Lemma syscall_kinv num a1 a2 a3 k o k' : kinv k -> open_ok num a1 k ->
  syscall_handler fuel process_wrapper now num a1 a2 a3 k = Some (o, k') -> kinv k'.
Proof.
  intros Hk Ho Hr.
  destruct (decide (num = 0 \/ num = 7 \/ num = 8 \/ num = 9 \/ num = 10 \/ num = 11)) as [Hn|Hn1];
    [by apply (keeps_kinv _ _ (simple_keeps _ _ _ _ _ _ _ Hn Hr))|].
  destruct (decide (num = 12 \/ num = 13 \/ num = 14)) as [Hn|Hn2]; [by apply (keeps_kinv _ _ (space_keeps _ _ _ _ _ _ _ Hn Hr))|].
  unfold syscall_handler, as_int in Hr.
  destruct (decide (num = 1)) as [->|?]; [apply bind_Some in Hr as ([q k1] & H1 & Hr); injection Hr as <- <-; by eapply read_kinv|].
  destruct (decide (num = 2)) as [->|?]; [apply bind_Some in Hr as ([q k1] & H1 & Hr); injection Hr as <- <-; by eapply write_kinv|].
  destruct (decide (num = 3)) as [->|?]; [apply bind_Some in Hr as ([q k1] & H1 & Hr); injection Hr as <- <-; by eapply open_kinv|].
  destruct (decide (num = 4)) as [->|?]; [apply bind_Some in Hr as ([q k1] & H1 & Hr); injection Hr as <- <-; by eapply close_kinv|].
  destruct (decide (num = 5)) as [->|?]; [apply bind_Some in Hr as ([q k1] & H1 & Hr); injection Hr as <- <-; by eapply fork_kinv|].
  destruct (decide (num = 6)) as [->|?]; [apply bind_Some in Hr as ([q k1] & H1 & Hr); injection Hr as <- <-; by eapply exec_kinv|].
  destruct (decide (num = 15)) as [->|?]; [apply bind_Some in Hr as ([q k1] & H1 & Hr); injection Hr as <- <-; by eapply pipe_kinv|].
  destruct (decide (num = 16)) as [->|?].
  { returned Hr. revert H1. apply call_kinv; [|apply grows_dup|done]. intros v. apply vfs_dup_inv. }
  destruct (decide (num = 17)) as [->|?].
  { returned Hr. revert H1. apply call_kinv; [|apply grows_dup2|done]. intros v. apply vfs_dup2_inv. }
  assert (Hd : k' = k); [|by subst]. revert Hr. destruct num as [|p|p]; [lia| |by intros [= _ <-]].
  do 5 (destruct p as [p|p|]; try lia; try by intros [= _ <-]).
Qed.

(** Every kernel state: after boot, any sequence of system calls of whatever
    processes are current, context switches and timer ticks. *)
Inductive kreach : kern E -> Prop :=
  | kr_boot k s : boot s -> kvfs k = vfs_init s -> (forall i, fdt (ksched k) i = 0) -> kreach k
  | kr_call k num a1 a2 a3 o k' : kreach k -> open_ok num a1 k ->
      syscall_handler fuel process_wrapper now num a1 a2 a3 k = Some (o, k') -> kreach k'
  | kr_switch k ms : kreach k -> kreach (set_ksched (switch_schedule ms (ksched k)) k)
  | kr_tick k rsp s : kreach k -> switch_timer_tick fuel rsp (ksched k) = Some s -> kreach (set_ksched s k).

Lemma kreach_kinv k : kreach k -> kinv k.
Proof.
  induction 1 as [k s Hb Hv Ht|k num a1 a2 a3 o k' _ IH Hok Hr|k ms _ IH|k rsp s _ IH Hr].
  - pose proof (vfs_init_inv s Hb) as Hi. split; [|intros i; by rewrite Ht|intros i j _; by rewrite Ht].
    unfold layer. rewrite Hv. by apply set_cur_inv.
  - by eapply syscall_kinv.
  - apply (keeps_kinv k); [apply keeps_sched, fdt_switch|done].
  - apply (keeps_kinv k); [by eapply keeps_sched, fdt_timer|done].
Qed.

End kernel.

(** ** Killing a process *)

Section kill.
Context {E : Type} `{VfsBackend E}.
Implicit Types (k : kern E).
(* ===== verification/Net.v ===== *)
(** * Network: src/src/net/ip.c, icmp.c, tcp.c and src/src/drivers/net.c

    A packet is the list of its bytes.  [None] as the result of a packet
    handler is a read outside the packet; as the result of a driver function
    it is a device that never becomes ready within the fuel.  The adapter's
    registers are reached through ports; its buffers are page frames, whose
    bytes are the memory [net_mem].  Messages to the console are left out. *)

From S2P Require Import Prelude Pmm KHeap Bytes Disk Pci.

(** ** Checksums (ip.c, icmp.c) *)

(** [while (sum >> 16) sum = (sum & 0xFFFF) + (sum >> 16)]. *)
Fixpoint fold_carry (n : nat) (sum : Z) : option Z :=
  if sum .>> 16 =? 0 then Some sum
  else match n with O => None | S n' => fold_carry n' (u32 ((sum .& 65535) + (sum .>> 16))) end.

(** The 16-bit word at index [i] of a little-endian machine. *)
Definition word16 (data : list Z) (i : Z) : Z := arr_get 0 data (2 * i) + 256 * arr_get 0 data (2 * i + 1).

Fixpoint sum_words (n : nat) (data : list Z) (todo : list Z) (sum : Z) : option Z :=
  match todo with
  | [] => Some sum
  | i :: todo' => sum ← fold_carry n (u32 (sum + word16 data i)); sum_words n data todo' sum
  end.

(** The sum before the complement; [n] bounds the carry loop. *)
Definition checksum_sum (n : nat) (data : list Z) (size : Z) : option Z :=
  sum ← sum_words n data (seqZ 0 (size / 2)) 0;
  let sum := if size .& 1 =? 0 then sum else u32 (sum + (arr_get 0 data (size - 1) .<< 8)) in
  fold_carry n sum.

------

PROBLEM STATEMENT: Only an exact copy of the entries above will do.

COMPLETED TASK:
Lemma syscall_kinv num a1 a2 a3 k o k' : kinv k -> open_ok num a1 k ->
  syscall_handler fuel process_wrapper now num a1 a2 a3 k = Some (o, k') -> kinv k'.
Proof.
  intros Hk Ho Hr.
  destruct (decide (num = 0 \/ num = 7 \/ num = 8 \/ num = 9 \/ num = 10 \/ num = 11)) as [Hn|Hn1];
    [by apply (keeps_kinv _ _ (simple_keeps _ _ _ _ _ _ _ Hn Hr))|].
  destruct (decide (num = 12 \/ num = 13 \/ num = 14)) as [Hn|Hn2]; [by apply (keeps_kinv _ _ (space_keeps _ _ _ _ _ _ _ Hn Hr))|].
  unfold syscall_handler, as_int in Hr.
  destruct (decide (num = 1)) as [->|?]; [apply bind_Some in Hr as ([q k1] & H1 & Hr); injection Hr as <- <-; by eapply read_kinv|].
  destruct (decide (num = 2)) as [->|?]; [apply bind_Some in Hr as ([q k1] & H1 & Hr); injection Hr as <- <-; by eapply write_kinv|].
  destruct (decide (num = 3)) as [->|?]; [apply bind_Some in Hr as ([q k1] & H1 & Hr); injection Hr as <- <-; by eapply open_kinv|].
  destruct (decide (num = 4)) as [->|?]; [apply bind_Some in Hr as ([q k1] & H1 & Hr); injection Hr as <- <-; by eapply close_kinv|].
  destruct (decide (num = 5)) as [->|?]; [apply bind_Some in Hr as ([q k1] & H1 & Hr); injection Hr as <- <-; by eapply fork_kinv|].
  destruct (decide (num = 6)) as [->|?]; [apply bind_Some in Hr as ([q k1] & H1 & Hr); injection Hr as <- <-; by eapply exec_kinv|].
  destruct (decide (num = 15)) as [->|?]; [apply bind_Some in Hr as ([q k1] & H1 & Hr); injection Hr as <- <-; by eapply pipe_kinv|].
  destruct (decide (num = 16)) as [->|?].
  { returned Hr. revert H1. apply call_kinv; [|apply grows_dup|done]. intros v. apply vfs_dup_inv. }
  destruct (decide (num = 17)) as [->|?].
  { returned Hr. revert H1. apply call_kinv; [|apply grows_dup2|done]. intros v. apply vfs_dup2_inv. }
  assert (Hd : k' = k); [|by subst]. revert Hr. destruct num as [|p|p]; [lia| |by intros [= _ <-]].
  do 5 (destruct p as [p|p|]; try lia; try by intros [= _ <-]).
Qed.

(** Every kernel state: after boot, any sequence of system calls of whatever
    processes are current, context switches and timer ticks. *)
Inductive kreach : kern E -> Prop :=
  | kr_boot k s : boot s -> kvfs k = vfs_init s -> (forall i, fdt (ksched k) i = 0) -> kreach k
  | kr_call k num a1 a2 a3 o k' : kreach k -> open_ok num a1 k ->
      syscall_handler fuel process_wrapper now num a1 a2 a3 k = Some (o, k') -> kreach k'
  | kr_switch k ms : kreach k -> kreach (set_ksched (switch_schedule ms (ksched k)) k)
  | kr_tick k rsp s : kreach k -> switch_timer_tick fuel rsp (ksched k) = Some s -> kreach (set_ksched s k).

Lemma kreach_kinv k : kreach k -> kinv k.
Proof.
  induction 1 as [k s Hb Hv Ht|k num a1 a2 a3 o k' _ IH Hok Hr|k ms _ IH|k rsp s _ IH Hr].
  - pose proof (vfs_init_inv s Hb) as Hi. split; [|intros i; by rewrite Ht|intros i j _; by rewrite Ht].
    unfold layer. rewrite Hv. by apply set_cur_inv.
  - by eapply syscall_kinv.
  - apply (keeps_kinv k); [apply keeps_sched, fdt_switch|done].
  - apply (keeps_kinv k); [by eapply keeps_sched, fdt_timer|done].
Qed.

End kernel.

(** ** Killing a process *)

Section kill.
Context {E : Type} `{VfsBackend E}.
Implicit Types (k : kern E).
(* ===== verification/Net.v ===== *)
(** * Network: src/src/net/ip.c, icmp.c, tcp.c and src/src/drivers/net.c

    A packet is the list of its bytes.  [None] as the result of a packet
    handler is a read outside the packet; as the result of a driver function
    it is a device that never becomes ready within the fuel.  The adapter's
    registers are reached through ports; its buffers are page frames, whose
    bytes are the memory [net_mem].  Messages to the console are left out. *)

From S2P Require Import Prelude Pmm KHeap Bytes Disk Pci.

(** ** Checksums (ip.c, icmp.c) *)

(** [while (sum >> 16) sum = (sum & 0xFFFF) + (sum >> 16)]. *)
Fixpoint fold_carry (n : nat) (sum : Z) : option Z :=
  if sum .>> 16 =? 0 then Some sum
  else match n with O => None | S n' => fold_carry n' (u32 ((sum .& 65535) + (sum .>> 16))) end.

(** The 16-bit word at index [i] of a little-endian machine. *)
Definition word16 (data : list Z) (i : Z) : Z := arr_get 0 data (2 * i) + 256 * arr_get 0 data (2 * i + 1).

Fixpoint sum_words (n : nat) (data : list Z) (todo : list Z) (sum : Z) : option Z :=
  match todo with
  | [] => Some sum
  | i :: todo' => sum ← fold_carry n (u32 (sum + word16 data i)); sum_words n data todo' sum
  end.

(** The sum before the complement; [n] bounds the carry loop. *)
Definition checksum_sum (n : nat) (data : list Z) (size : Z) : option Z :=
  sum ← sum_words n data (seqZ 0 (size / 2)) 0;
  let sum := if size .& 1 =? 0 then sum else u32 (sum + (arr_get 0 data (size - 1) .<< 8)) in
  fold_carry n sum.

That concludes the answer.